Task instructions
Below this line is a set of entries; quote exactly the lines from the line that contains "authorized_max_output_tokens s = o" to the line that contains "Lemma reservation_quote_range p", both lines included.

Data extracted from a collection
+ + + + +
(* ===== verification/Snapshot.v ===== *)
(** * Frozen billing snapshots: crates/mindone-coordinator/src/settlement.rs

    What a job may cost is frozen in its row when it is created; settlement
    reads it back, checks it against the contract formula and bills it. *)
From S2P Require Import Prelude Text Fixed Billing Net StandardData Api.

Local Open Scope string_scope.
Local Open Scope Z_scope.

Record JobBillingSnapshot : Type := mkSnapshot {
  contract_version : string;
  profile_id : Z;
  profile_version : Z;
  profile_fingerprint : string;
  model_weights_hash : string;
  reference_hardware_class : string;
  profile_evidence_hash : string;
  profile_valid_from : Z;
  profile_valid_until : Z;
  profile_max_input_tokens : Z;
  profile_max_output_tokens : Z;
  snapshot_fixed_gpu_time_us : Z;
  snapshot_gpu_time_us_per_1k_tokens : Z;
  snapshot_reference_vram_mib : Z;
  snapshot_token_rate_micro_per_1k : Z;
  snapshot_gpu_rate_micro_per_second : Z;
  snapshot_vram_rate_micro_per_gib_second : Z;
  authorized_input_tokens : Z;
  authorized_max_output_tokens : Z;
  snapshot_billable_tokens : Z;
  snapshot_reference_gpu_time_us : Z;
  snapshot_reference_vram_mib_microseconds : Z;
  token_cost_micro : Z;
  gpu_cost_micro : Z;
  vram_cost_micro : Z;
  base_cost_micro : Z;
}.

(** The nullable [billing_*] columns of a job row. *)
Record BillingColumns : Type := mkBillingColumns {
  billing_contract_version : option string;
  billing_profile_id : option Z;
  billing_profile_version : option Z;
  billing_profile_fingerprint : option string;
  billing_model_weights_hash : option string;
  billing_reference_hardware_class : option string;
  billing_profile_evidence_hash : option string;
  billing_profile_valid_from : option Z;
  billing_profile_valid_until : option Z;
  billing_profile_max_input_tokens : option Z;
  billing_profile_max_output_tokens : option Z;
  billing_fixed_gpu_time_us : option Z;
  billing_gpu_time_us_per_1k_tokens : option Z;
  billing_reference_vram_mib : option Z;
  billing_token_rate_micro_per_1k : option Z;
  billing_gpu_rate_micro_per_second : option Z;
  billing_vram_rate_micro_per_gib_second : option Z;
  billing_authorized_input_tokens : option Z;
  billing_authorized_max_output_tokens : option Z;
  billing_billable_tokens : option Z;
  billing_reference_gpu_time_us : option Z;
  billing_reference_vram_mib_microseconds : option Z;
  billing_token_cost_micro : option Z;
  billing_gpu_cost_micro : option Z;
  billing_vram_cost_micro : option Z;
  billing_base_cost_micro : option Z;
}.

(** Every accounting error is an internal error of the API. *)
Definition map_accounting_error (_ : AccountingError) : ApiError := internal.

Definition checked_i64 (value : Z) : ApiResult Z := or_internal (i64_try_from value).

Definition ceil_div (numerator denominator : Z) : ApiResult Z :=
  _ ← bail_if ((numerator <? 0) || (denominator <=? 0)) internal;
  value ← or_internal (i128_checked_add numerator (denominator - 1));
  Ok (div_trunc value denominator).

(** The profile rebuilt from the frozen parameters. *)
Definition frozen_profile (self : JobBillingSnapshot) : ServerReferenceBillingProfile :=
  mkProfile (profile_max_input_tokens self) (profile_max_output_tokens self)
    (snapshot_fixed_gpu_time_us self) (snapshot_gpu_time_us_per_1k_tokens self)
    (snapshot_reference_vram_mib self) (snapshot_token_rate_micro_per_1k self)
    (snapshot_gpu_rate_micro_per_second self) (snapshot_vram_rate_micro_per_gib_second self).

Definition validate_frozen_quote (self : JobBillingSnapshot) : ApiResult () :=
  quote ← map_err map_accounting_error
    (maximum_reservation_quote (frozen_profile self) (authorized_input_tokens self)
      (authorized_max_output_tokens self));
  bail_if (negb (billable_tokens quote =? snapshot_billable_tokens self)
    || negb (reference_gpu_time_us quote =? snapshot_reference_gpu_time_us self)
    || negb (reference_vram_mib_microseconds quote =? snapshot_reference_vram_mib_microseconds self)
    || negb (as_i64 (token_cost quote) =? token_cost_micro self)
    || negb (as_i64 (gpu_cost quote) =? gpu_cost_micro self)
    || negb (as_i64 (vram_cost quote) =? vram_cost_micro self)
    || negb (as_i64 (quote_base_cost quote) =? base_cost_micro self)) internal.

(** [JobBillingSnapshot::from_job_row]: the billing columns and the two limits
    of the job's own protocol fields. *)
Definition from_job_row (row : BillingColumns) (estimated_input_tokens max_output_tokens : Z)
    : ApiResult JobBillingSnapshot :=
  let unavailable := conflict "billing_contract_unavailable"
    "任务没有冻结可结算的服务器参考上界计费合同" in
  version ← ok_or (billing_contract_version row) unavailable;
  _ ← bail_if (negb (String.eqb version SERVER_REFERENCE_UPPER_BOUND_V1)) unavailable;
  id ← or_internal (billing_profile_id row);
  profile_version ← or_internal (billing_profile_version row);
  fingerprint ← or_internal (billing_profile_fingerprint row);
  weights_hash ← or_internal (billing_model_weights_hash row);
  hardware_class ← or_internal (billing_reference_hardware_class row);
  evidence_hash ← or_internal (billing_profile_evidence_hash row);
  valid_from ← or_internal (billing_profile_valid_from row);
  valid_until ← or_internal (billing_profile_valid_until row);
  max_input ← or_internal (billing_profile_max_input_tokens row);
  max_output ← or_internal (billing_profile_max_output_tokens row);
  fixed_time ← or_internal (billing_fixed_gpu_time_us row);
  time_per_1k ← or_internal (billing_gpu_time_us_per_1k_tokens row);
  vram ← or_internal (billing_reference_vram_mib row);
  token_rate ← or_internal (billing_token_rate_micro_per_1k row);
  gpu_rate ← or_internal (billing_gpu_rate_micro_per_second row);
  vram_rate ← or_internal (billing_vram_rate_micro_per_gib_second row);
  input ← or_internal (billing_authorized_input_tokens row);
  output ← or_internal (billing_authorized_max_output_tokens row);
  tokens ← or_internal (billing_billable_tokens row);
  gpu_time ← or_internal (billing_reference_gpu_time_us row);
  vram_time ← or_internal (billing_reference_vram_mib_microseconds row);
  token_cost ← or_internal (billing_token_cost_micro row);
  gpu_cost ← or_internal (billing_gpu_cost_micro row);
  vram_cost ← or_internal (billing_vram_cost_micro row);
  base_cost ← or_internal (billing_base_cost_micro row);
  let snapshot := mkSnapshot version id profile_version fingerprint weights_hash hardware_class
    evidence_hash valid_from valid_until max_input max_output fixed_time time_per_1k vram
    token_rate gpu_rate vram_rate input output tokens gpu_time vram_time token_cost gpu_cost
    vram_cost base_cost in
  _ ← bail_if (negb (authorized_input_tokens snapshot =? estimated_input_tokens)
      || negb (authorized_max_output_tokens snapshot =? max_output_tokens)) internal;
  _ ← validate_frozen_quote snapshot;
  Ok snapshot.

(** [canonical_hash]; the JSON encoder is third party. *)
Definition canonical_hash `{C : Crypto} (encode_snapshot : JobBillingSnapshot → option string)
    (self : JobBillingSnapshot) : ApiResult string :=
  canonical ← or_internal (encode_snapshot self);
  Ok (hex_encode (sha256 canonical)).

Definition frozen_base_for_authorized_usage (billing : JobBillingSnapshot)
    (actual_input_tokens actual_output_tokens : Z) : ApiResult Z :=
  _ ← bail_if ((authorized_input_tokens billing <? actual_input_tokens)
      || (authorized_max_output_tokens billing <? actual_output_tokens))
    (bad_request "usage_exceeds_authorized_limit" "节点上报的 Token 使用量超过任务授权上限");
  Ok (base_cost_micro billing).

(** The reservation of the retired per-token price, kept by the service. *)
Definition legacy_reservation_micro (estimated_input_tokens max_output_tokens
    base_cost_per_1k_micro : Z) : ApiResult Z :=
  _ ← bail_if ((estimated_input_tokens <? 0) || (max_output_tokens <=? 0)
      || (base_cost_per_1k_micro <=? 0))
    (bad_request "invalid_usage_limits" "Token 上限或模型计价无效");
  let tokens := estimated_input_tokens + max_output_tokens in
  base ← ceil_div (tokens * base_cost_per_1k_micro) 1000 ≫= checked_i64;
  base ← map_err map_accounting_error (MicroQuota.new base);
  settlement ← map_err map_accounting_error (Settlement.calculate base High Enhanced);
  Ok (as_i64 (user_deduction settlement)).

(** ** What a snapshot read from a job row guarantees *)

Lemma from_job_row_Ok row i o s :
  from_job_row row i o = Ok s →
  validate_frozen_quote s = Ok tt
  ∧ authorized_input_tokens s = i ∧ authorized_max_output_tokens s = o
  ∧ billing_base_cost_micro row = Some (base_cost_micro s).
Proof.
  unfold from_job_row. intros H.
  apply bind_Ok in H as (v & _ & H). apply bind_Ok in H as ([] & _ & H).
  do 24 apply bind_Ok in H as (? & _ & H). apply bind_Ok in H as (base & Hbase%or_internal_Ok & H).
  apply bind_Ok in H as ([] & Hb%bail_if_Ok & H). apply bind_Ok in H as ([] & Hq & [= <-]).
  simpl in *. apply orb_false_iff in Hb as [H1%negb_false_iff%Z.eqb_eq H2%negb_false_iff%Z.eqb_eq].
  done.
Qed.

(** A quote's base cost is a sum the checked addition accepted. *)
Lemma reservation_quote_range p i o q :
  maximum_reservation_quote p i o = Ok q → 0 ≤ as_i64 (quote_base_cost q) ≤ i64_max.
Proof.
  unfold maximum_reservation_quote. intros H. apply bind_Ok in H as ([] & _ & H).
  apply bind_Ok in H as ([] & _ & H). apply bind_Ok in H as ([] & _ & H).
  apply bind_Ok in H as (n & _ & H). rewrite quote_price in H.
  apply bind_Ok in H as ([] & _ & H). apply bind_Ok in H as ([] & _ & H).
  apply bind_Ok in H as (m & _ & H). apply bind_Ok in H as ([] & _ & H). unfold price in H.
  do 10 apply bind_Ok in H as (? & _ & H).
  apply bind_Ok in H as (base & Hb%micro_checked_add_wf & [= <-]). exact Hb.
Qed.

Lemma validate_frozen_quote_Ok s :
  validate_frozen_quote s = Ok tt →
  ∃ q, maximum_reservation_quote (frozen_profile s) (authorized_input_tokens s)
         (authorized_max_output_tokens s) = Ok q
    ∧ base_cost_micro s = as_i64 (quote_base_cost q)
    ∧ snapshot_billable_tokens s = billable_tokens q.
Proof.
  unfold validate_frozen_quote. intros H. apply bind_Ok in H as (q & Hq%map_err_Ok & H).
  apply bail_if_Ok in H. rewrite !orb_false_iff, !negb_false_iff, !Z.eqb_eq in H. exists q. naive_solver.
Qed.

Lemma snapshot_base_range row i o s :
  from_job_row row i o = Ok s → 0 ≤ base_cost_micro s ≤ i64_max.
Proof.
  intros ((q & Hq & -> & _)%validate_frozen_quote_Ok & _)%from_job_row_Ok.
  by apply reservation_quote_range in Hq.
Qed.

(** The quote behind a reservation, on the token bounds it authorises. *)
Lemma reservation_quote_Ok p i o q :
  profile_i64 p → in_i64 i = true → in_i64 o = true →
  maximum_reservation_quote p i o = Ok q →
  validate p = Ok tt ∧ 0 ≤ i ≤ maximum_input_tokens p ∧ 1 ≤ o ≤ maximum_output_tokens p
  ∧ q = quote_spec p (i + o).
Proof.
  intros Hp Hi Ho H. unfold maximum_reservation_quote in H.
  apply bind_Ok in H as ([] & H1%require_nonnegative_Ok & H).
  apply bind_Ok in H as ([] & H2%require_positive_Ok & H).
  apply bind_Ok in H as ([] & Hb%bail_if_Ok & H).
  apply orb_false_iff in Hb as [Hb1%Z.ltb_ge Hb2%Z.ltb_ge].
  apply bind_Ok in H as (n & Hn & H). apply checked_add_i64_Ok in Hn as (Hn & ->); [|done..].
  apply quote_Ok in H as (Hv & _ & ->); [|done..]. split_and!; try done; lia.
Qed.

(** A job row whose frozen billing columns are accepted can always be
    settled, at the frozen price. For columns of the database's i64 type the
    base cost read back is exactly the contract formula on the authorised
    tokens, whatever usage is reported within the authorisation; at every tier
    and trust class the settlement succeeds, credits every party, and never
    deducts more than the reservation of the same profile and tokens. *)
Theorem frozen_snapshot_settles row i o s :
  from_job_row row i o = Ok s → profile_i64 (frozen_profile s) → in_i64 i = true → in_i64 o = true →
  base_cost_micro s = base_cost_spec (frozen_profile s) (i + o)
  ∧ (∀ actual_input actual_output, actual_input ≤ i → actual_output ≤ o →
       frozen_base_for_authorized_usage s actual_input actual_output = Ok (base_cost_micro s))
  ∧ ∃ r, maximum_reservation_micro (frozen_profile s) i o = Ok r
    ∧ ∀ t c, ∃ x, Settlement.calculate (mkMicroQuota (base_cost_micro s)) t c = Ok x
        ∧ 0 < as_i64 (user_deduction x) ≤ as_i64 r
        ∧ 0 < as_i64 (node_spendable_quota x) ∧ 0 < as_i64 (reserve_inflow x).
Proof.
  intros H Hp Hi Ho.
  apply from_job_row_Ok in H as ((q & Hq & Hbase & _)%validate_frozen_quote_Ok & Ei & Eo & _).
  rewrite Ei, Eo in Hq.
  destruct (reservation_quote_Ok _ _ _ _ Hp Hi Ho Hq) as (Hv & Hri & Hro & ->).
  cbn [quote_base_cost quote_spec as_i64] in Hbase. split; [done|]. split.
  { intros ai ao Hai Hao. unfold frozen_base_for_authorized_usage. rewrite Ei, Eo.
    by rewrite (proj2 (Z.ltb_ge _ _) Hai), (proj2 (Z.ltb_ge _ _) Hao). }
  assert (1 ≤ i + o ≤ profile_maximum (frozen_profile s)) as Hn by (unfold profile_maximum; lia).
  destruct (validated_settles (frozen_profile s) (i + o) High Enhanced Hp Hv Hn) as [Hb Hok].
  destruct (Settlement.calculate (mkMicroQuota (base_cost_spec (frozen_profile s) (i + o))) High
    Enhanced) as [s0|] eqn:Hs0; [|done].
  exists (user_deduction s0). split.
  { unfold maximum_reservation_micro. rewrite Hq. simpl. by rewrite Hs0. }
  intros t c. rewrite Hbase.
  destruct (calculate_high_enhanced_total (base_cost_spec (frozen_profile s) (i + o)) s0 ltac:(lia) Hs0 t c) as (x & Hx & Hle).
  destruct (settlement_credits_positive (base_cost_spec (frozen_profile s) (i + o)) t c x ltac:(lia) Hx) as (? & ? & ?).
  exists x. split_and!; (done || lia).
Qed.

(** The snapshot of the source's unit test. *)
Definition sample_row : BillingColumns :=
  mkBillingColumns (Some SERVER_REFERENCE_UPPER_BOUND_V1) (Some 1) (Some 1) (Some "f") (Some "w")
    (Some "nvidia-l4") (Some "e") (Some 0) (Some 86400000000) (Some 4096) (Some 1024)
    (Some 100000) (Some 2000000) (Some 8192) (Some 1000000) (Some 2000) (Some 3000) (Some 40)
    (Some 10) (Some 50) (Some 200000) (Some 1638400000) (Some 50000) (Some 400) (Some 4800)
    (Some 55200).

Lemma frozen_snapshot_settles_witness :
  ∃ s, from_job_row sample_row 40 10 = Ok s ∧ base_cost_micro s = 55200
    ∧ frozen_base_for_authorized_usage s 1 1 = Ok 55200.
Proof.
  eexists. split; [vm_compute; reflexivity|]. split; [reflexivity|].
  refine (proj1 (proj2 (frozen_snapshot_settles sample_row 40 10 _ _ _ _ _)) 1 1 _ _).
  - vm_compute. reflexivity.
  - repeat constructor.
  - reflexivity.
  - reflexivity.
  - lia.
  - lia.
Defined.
+ + + + +
Reply to the exercise
  ∧ authorized_input_tokens s = i ∧ authorized_max_output_tokens s = o
  ∧ billing_base_cost_micro row = Some (base_cost_micro s).
Proof.
  unfold from_job_row. intros H.
  apply bind_Ok in H as (v & _ & H). apply bind_Ok in H as ([] & _ & H).
  do 24 apply bind_Ok in H as (? & _ & H). apply bind_Ok in H as (base & Hbase%or_internal_Ok & H).
  apply bind_Ok in H as ([] & Hb%bail_if_Ok & H). apply bind_Ok in H as ([] & Hq & [= <-]).
  simpl in *. apply orb_false_iff in Hb as [H1%negb_false_iff%Z.eqb_eq H2%negb_false_iff%Z.eqb_eq].
  done.
Qed.

(** A quote's base cost is a sum the checked addition accepted. *)
Lemma reservation_quote_range p i o q :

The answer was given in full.